Advanced Technology Materials, Inc. underwent a reorganization involving the
creation of a new holding company (ATMI, Inc. - the successor registrant of
Advanced Technology Materials, Inc.) by means of a merger resulting in the prior
registrant becoming a wholly owned subsidiary of the holding company. In
addition, these supplemental consolidated financial statements give retroactive
effect to the acquisitions of Advanced Delivery & Chemical Systems Nevada Inc.,
and related entities (the "ADCS Group") and Lawrence Semiconductor Laboratories,
Inc. and affiliate ("LSL") which have been accounted for using the
pooling-of-interests method.

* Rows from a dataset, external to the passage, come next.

(** What a finalized cell keeps of its parts. *)
Lemma built_fields : let c := make_cell p hashes in
  descriptor c = d /\ data c = p_data p /\ bit_len c = n /\ references c = b_refs b.
Proof.
  destruct built_descriptor as (_ & _ & _ & Hex & Hrc & _ & Hbl & _ & Hn). destruct (parts_data b Hb) as (Hz & _).
  fold p n in Hz. pose proof ordinary_fields as Hord. cbn zeta in *. unfold make_cell. fold d.
  destruct (Descr.cell_type d) eqn:Et; try done.
  - destruct ((d1 d =? 0) && (d2 d =? 0)) eqn:E; [|done]. apply andb_true_iff in E as [E1%Z.eqb_eq E2%Z.eqb_eq].
    unfold Descr.reference_count in Hrc. rewrite E1 in Hrc. unfold Descr.byte_len in Hbl. rewrite E2 in Hbl.
    change (u8 (Z.land 0 1 + Z.shiftr 0 1)) with 0 in Hbl. change (Z.land 0 Descr.REF_COUNT_MASK) with 0 in Hrc.
    rewrite (zlen_0 (p_data p)) by lia. rewrite (zlen_0 (b_refs b)) by lia.
    split_and!; [by destruct d; simpl in *; subst | done | simpl; dlia | done].
  - destruct (childless_type d false) as (Hx & H0 & Hm); [apply built_bytes | done |]. rewrite Hrc in H0.
    pose proof (built_exotic Hx) as Hv. unfold exotic_valid in Hv. change (p_descriptor p) with d in Hv.
    change (p_references p) with (b_refs b) in Hv. change (p_bit_len p) with n in Hv.
    destruct (CellTypes.from_byte_exotic _) as [[]|]; try done.
    + destruct Hv as (_ & Hlen & Hr & _). split_and!; [done | | | rewrite Hr; by apply iter_refs_none].
      * cbn [data]. rewrite Hbl, <- Hz. unfold sub_bytes. rewrite drop_0. apply take_ge. unfold zlen. lia.
      * cbn [bit_len]. unfold u16. rewrite wrap_small by lia. lia.
    + destruct Hv as (Hv & _). by rewrite Hv in Hm.
    + destruct Hv as (_ & _ & ? & Hr & _). rewrite Hr in H0. done.
    + destruct Hv as (_ & _ & ? & ? & Hr & _). rewrite Hr in H0. done.
  - destruct (childless_type d true) as (Hx & H0 & Hm%Z.eqb_eq); [apply built_bytes | done |]. rewrite Hrc in H0.
    pose proof (built_exotic Hx) as Hv. unfold exotic_valid in Hv. change (p_descriptor p) with d in Hv.
    change (p_references p) with (b_refs b) in Hv. change (p_bit_len p) with n in Hv.
    destruct (CellTypes.from_byte_exotic _) as [[]|]; try done.
    + destruct Hv as (Hl & _). by rewrite Hm in Hl.
    + destruct Hv as (_ & Hlen & Hr). split_and!; [done | | done | rewrite Hr; by apply iter_refs_none].
      cbn [data]. assert (zlen (p_data p) = 33) as H33 by (rewrite Hz, Hlen; done).
      unfold sub_bytes. rewrite drop_0. apply take_ge. unfold zlen in H33. lia.
    + destruct Hv as (_ & _ & ? & Hr & _). rewrite Hr in H0. done.
    + destruct Hv as (_ & _ & ? & ? & Hr & _). rewrite Hr in H0. done.
Qed.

Both of these acquisitions occurred on October 10,
1997, as part of the consummation of the transactions described in Note 5 below.
The accompanying unaudited interim financial statements are those of ATMI, Inc.

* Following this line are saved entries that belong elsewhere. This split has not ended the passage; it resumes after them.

(* ===== verification/Nodes.v ===== *)
(** * Nodes: cells with references, rebuilt over other children

    The hashes of a cell level by level come first, and pruned branches last.
    [node b ty] says that a builder with references is finalized to a cell of the type;
    [agrees d c r] that [r] has the hashes and depths of [c] up to level [d].  A node
    rebuilt over children that agree is finalized too, and agrees. *)

From S2P Require Import Prelude Bits DataBuilder DataBuilderSpec CellMeta Cell RefsIter Slice SliceSpec Builder BuilderSpec Context Pieces CellTheorems BocSer Merkle BocRoundtrip.

(** * The hashes of a cell, level by level

    For a cell that is not a pruned branch [hash_levels] is a chain over the levels of
    the mask: each hash depends on the one before, the data and the children, not on
    the mask.  Two cells with the same data whose children agree up to a level agree up
    to it ([agrees]), whatever levels above it pruned branches add. *)

(** ** Level masks *)

Definition levels_upto (mask l : Z) : list Z := base.filter (fun k => LevelMask.contains mask k = true) (seqZ 0 (l + 1)).
Definition levels_above (mask l : Z) : list Z := base.filter (fun k => LevelMask.contains mask k = true) (seqZ (l + 1) (3 - l)).
Definition low (d mask : Z) : Z := Z.land mask (2 ^ d - 1).

Lemma all_levels mask d :
  0 <= d <= 3 -> base.filter (fun k => LevelMask.contains mask k = true) [0; 1; 2; 3] = levels_upto mask d ++ levels_above mask d.
Proof.
  intros Hd. unfold levels_upto, levels_above. rewrite <- list.filter_app. f_equal.
  assert (d = 0 \/ d = 1 \/ d = 2 \/ d = 3) as [-> | [-> | [-> | ->]]] by lia; done.
Qed.

(** Brute force over masks and levels. *)
Lemma masks_levels (P : Z -> Z -> Z -> Z -> bool) :
  forallb (fun a => forallb (fun b => forallb (fun d => forallb (P a b d) (seqZ 0 5)) (seqZ 0 4)) (seqZ 0 8)) (seqZ 0 8) = true ->
  forall a b d l, LevelMask.wf a -> LevelMask.wf b -> 0 <= d <= 3 -> 0 <= l <= 4 -> P a b d l = true.
Proof.
  intros H a b d l Ha Hb Hd Hl. unfold LevelMask.wf in *.
  apply (Zrange_forall _ _ H) in Ha. apply (Zrange_forall _ _ Ha) in Hb.
  pose proof (Zrange_forall _ _ Hb d ltac:(lia)) as Hx. by apply (Zrange_forall _ _ Hx l ltac:(lia)).
Qed.

(** Masks with the same lower bits have the same levels and indices there. *)
Lemma low_levels a b d l :
  LevelMask.wf a -> LevelMask.wf b -> 0 <= d <= 3 -> 0 <= l <= d -> low d a = low d b ->
  levels_upto b d = levels_upto a d /\ LevelMask.hash_index b l = LevelMask.hash_index a l /\
  0 <= LevelMask.hash_index a l < zlen (levels_upto a d).
Proof.
  intros Ha Hb Hd Hl E.
  pose proof (masks_levels (fun a b d l => negb ((l <=? d) && (low d a =? low d b)) ||
    (bool_decide (levels_upto b d = levels_upto a d) && (LevelMask.hash_index b l =? LevelMask.hash_index a l) &&
     (0 <=? LevelMask.hash_index a l) && (LevelMask.hash_index a l <? zlen (levels_upto a d)))) ltac:(by vm_compute)
    a b d l Ha Hb Hd ltac:(lia)) as H. simpl in H.
  rewrite (proj2 (Z.leb_le _ _)), (proj2 (Z.eqb_eq _ _)) in H by (done || lia). simpl in H.
  rewrite !andb_true_iff, bool_decide_eq_true, Z.eqb_eq, Z.leb_le, Z.ltb_lt in H. naive_solver.
Qed.

(** A contained level is at its hash index. *)
Lemma contained_index a l :
  LevelMask.wf a -> 0 <= l <= 3 -> LevelMask.contains a l = true ->
  base.filter (fun k => LevelMask.contains a k = true) [0; 1; 2; 3] !! Z.to_nat (LevelMask.hash_index a l) = Some l.
Proof.
  intros Ha Hl Hc.
  pose proof (masks_levels (fun a _ _ l => negb ((l <=? 3) && LevelMask.contains a l) ||
    bool_decide (base.filter (fun k => LevelMask.contains a k = true) [0; 1; 2; 3] !! Z.to_nat (LevelMask.hash_index a l) = Some l))
    ltac:(by vm_compute) a 0 0 l Ha ltac:(done) ltac:(lia) ltac:(lia)) as H. simpl in H.
  rewrite (proj2 (Z.leb_le _ _)), Hc in H by lia. simpl in H. by apply bool_decide_eq_true in H.
Qed.

(** A level that is not contained has the index of the level below. *)
Lemma skipped_index a l :
  LevelMask.wf a -> 0 <= l <= 3 -> LevelMask.contains a (l + 1) = false -> LevelMask.hash_index a (l + 1) = LevelMask.hash_index a l.
Proof.
  intros Ha Hl Hc.
  pose proof (masks_levels (fun a _ _ l => negb ((l <=? 3) && negb (LevelMask.contains a (l + 1))) ||
    (LevelMask.hash_index a (l + 1) =? LevelMask.hash_index a l)) ltac:(by vm_compute) a 0 0 l Ha ltac:(done) ltac:(lia) ltac:(lia)) as H.
  simpl in H. rewrite (proj2 (Z.leb_le _ _)), Hc in H by lia. simpl in H. by apply Z.eqb_eq.
Qed.

Lemma contains_bit a l : LevelMask.wf a -> 0 <= l <= 3 -> LevelMask.contains a (l + 1) = Z.testbit a l.
Proof.
  intros Ha Hl. pose proof (masks_levels (fun a _ _ l => negb (l <=? 3) || eqb (LevelMask.contains a (l + 1)) (Z.testbit a l))
    ltac:(by vm_compute) a 0 0 l Ha ltac:(done) ltac:(lia) ltac:(lia)) as H. simpl in H.
  rewrite (proj2 (Z.leb_le _ _)) in H by lia. by apply eqb_prop.
Qed.

(** Levels above the greatest. *)
Lemma top_index a l : LevelMask.wf a -> 3 <= l -> LevelMask.hash_index a l = LevelMask.hash_index a 3.
Proof.
  intros Ha Hl. unfold LevelMask.hash_index. f_equal. f_equal. unfold LevelMask.from_level.
  by rewrite (proj2 (Z.eqb_neq l 0)), (proj2 (Z.eqb_neq l 1)), (proj2 (Z.eqb_neq l 2)) by lia.
Qed.

(** ** The chain of hashes *)

Definition depth_at (refs : list Cell) (lvl : Z) : Z := foldr (fun r d => Z.max (depth r lvl + 1) d) 0 refs.

Lemma depth_at_nonneg refs lvl : 0 <= depth_at refs lvl.
Proof. unfold depth_at. induction refs; simpl; lia. Qed.

Lemma depth_at_le refs lvl r : r ∈ refs -> depth r lvl + 1 <= depth_at refs lvl.
Proof. unfold depth_at. induction 1; simpl; lia. Qed.

Lemma depth_at_bound refs lvl D : 0 <= D -> Forall (fun r => depth r lvl + 1 <= D) refs -> depth_at refs lvl <= D.
Proof. intros HD. unfold depth_at. induction 1; simpl; lia. Qed.

Lemma hash_depths_at refs lvl dep acc :
  0 <= dep -> Forall (fun r => depth r lvl < 65535) refs ->
  hash_depths refs lvl dep acc =
    Ok (Z.max dep (depth_at refs lvl), acc ++ flat_map (fun r => to_be_bytes 2 (depth r lvl)) refs).
Proof.
  intros Hdep H. revert dep acc Hdep. induction H as [|r refs Hr _ IH]; intros dep acc Hdep; simpl.
  - change (depth_at [] lvl) with 0. by rewrite Z.max_l, app_nil_r.
  - destruct (Z.ltb_spec 65535 (depth r lvl + 1)); [lia|]. rewrite IH by lia. rewrite <- app_assoc.
    change (depth_at (r :: refs) lvl) with (Z.max (depth r lvl + 1) (depth_at refs lvl)). by rewrite Z.max_assoc.
Qed.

("ATMI" or the "Company"), the newly formed company, and have been prepared in
accordance with the instructions to Form 10-Q and Rule 10.01 of Regulation S-X
and do not include all of the financial information and disclosures required by
generally accepted accounting principles.

In the opinion of the management of ATMI, the successor registrant to Advanced
Technology Materials, Inc. ("ATM"), the financial information contained herein
has been prepared on the same basis as the audited Consolidated Financial
Statements contained in ATM's Form 10-K for the year ended December 31, 1996,
and includes adjustments (consisting only of normal recurring adjustments)
necessary to present fairly the unaudited quarterly results set forth herein.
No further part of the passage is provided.